>>>
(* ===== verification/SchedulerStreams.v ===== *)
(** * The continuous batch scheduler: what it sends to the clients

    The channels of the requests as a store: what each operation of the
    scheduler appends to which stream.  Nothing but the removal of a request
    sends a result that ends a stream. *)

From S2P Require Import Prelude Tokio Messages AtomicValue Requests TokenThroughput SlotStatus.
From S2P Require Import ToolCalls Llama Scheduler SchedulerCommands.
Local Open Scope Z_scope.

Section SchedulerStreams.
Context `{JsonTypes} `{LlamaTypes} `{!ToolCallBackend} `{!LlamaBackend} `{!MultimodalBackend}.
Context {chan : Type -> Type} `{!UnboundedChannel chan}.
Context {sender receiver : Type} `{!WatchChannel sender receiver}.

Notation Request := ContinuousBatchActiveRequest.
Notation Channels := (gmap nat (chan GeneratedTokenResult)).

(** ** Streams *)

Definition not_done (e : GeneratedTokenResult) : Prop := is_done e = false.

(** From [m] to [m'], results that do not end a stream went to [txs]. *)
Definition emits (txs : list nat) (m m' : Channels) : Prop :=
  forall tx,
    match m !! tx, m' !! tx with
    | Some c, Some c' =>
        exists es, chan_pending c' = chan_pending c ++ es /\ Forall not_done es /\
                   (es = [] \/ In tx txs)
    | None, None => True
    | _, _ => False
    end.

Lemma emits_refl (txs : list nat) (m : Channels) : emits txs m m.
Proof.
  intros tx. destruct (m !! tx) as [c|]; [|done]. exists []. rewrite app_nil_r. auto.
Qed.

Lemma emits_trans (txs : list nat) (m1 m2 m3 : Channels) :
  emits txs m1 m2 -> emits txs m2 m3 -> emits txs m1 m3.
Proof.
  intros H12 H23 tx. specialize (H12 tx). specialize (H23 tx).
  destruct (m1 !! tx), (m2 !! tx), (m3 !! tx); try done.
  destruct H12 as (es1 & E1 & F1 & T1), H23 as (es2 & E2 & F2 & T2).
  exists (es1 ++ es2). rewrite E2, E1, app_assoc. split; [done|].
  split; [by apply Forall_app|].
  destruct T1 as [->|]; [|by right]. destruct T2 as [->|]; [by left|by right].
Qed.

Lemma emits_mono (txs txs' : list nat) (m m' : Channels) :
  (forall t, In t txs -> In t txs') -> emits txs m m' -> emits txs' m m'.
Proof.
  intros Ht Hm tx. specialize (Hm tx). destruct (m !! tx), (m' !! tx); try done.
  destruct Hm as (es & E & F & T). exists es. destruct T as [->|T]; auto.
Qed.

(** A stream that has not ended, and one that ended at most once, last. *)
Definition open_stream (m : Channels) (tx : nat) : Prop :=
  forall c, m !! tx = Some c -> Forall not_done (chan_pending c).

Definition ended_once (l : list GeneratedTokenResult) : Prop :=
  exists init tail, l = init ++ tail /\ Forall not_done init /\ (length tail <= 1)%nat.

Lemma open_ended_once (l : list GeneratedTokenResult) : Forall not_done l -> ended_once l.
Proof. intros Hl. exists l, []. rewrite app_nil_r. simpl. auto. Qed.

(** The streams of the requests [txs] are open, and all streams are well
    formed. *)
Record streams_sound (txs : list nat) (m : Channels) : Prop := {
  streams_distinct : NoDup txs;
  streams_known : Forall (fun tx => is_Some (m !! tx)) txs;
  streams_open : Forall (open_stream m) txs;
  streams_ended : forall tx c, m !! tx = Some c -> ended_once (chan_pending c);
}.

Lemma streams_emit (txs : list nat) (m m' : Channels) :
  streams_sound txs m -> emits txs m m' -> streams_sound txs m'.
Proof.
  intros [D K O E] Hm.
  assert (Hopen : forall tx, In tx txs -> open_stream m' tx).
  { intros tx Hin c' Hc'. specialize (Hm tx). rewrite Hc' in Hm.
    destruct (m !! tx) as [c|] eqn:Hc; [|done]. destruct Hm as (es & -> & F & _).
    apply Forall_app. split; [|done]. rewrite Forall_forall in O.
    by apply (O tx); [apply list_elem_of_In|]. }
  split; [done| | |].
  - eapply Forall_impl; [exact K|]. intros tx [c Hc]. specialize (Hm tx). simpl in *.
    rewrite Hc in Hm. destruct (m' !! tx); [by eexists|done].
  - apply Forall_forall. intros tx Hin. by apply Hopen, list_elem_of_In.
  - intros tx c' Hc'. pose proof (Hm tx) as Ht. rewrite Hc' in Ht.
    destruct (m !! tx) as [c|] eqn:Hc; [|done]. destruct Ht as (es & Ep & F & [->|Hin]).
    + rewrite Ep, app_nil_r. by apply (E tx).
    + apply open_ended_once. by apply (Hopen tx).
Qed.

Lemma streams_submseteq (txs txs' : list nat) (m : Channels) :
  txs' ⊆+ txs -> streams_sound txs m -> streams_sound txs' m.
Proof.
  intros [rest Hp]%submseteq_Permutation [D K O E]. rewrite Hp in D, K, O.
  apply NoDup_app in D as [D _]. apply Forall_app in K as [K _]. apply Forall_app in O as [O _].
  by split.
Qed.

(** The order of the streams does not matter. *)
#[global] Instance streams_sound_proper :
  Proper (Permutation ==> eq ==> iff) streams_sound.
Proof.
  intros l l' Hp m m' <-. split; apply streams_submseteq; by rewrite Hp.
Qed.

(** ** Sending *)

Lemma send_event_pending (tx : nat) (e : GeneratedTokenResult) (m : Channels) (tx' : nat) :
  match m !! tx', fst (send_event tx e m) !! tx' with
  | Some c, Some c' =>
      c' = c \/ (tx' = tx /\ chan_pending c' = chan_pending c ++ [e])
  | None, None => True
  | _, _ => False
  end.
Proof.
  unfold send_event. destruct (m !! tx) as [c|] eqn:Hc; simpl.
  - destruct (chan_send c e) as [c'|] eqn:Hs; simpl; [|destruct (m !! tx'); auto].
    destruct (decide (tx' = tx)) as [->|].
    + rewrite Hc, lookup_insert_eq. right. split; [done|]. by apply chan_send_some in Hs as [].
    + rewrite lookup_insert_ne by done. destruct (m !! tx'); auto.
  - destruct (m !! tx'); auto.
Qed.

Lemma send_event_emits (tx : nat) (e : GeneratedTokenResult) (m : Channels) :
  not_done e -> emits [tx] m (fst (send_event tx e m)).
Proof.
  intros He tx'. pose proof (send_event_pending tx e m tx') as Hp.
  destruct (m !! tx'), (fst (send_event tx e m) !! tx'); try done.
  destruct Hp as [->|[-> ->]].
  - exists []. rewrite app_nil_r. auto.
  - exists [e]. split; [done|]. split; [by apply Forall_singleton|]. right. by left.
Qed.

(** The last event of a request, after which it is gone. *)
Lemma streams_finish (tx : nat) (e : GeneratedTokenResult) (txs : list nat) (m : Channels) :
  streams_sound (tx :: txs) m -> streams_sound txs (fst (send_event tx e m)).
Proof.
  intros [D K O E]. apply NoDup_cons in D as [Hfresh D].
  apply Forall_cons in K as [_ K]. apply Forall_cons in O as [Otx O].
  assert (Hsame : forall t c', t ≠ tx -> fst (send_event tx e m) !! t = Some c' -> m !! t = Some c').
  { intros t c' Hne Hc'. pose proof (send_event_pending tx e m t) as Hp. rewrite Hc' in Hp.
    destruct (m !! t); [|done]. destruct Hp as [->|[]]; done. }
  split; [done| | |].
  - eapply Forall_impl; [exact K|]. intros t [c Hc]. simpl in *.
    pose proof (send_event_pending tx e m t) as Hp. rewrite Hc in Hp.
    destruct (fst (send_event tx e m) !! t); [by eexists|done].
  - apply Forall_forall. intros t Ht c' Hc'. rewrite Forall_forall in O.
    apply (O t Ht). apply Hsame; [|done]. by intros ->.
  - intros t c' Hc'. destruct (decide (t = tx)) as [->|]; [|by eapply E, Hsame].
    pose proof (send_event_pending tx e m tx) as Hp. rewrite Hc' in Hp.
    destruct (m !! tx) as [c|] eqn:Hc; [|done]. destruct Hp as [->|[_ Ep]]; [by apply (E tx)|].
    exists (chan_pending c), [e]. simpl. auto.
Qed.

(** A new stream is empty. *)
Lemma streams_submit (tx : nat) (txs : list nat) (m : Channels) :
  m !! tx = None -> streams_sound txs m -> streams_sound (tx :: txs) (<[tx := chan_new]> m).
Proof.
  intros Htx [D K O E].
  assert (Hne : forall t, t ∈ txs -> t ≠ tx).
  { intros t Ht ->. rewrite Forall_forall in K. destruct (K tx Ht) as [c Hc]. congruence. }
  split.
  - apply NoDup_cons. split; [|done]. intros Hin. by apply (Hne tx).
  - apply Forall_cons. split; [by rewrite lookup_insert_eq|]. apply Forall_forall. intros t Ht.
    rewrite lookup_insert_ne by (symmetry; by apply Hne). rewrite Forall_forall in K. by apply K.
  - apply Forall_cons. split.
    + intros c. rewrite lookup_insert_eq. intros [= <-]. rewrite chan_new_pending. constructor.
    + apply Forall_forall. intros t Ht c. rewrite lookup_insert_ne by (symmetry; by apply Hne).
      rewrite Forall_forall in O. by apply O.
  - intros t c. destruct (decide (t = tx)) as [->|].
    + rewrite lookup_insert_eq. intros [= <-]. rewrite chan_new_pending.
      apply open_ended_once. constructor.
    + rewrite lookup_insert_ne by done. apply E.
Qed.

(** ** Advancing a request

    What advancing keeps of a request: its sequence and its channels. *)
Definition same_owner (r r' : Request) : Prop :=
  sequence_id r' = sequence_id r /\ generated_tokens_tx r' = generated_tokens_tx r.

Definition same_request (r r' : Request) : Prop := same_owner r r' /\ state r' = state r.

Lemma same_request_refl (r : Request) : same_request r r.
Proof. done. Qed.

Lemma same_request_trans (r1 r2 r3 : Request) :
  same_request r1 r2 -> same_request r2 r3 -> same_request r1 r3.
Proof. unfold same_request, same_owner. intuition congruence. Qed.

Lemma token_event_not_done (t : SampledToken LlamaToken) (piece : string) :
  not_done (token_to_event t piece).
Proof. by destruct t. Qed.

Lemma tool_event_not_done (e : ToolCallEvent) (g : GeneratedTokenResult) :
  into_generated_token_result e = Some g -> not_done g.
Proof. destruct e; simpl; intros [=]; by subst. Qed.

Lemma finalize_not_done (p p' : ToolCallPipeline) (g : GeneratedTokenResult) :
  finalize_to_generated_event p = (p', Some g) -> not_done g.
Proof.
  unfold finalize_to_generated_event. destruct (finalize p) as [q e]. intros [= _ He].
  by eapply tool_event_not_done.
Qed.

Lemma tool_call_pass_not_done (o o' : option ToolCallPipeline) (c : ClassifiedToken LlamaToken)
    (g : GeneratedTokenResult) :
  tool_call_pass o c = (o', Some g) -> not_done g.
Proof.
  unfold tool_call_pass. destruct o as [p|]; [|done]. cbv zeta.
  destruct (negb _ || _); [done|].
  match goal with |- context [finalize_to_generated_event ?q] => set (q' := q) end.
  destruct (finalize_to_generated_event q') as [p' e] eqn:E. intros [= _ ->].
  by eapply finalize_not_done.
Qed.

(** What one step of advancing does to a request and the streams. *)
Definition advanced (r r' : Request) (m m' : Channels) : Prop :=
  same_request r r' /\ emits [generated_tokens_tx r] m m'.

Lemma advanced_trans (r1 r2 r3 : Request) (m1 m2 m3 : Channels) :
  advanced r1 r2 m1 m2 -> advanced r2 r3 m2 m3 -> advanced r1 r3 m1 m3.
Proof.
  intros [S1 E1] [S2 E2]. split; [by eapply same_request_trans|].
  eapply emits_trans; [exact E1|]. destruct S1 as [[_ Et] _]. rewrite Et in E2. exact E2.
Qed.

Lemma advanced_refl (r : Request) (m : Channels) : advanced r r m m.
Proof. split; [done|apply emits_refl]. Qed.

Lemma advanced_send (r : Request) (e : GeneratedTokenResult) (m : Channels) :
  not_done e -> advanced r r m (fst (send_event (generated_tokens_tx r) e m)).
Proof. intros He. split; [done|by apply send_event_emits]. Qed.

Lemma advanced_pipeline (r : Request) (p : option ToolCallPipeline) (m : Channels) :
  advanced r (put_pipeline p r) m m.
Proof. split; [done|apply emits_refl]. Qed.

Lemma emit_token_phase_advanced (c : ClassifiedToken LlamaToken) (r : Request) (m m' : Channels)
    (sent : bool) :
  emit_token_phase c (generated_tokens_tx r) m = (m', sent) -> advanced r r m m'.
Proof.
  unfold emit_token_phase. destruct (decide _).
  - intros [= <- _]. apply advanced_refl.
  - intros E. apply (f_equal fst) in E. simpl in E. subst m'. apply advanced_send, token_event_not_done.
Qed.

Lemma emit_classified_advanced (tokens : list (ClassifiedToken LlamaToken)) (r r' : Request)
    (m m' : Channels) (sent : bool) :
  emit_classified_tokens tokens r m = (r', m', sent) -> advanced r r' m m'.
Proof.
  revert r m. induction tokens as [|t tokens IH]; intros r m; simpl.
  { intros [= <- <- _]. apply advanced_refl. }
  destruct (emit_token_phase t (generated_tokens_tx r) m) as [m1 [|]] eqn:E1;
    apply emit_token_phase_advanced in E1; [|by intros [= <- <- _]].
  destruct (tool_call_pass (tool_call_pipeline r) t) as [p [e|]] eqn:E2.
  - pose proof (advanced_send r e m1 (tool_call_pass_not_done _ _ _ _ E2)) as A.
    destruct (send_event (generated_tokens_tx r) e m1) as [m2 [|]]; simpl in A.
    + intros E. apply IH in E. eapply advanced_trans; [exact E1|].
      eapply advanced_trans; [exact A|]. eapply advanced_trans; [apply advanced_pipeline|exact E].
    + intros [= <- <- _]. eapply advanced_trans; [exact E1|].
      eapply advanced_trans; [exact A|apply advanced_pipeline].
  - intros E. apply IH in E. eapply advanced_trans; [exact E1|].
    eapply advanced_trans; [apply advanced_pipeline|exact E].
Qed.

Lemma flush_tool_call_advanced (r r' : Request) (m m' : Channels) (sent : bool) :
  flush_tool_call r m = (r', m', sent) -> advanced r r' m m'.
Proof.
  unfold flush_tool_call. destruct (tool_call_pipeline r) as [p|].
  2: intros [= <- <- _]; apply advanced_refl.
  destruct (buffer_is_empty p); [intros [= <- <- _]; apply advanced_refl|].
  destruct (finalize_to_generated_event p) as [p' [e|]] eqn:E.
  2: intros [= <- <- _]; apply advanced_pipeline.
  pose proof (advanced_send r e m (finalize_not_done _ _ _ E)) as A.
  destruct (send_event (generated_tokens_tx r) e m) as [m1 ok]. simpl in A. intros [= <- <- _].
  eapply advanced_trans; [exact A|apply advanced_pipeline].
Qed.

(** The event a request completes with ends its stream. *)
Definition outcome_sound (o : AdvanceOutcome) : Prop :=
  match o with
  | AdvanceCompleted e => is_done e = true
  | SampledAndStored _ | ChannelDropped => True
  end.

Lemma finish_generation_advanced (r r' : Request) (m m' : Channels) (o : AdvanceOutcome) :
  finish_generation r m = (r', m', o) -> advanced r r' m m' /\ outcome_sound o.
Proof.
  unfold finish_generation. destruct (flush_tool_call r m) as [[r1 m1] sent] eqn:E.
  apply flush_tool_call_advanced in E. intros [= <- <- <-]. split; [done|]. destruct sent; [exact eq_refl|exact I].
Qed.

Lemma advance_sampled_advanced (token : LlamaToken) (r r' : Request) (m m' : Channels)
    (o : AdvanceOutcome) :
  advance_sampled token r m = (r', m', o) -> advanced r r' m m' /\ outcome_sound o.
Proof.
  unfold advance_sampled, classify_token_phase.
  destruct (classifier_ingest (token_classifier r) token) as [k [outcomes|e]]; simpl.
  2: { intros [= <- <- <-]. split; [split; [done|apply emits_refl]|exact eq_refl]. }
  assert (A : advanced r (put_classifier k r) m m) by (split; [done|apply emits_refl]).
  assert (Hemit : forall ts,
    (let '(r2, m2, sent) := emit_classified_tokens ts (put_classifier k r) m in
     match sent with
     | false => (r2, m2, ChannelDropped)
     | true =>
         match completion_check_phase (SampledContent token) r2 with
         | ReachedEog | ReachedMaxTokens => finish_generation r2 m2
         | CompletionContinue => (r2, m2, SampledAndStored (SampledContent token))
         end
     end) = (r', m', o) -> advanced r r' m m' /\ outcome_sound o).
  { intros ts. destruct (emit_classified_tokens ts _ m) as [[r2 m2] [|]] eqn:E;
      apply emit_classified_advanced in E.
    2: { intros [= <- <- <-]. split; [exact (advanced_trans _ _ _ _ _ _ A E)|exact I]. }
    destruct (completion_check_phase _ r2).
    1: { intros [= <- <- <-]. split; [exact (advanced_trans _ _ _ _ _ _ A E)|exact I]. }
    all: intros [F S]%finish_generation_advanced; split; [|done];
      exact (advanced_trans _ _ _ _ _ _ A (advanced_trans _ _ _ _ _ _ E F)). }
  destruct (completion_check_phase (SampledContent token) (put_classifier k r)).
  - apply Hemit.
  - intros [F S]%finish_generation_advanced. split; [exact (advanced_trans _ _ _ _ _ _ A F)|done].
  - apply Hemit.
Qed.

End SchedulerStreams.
<<<
#### Exercise goal:
Reproduce every line of the records containing the string "SampledAndStored".

#### Answer below:
  | SampledAndStored _ | ChannelDropped => True
         | CompletionContinue => (r2, m2, SampledAndStored (SampledContent token))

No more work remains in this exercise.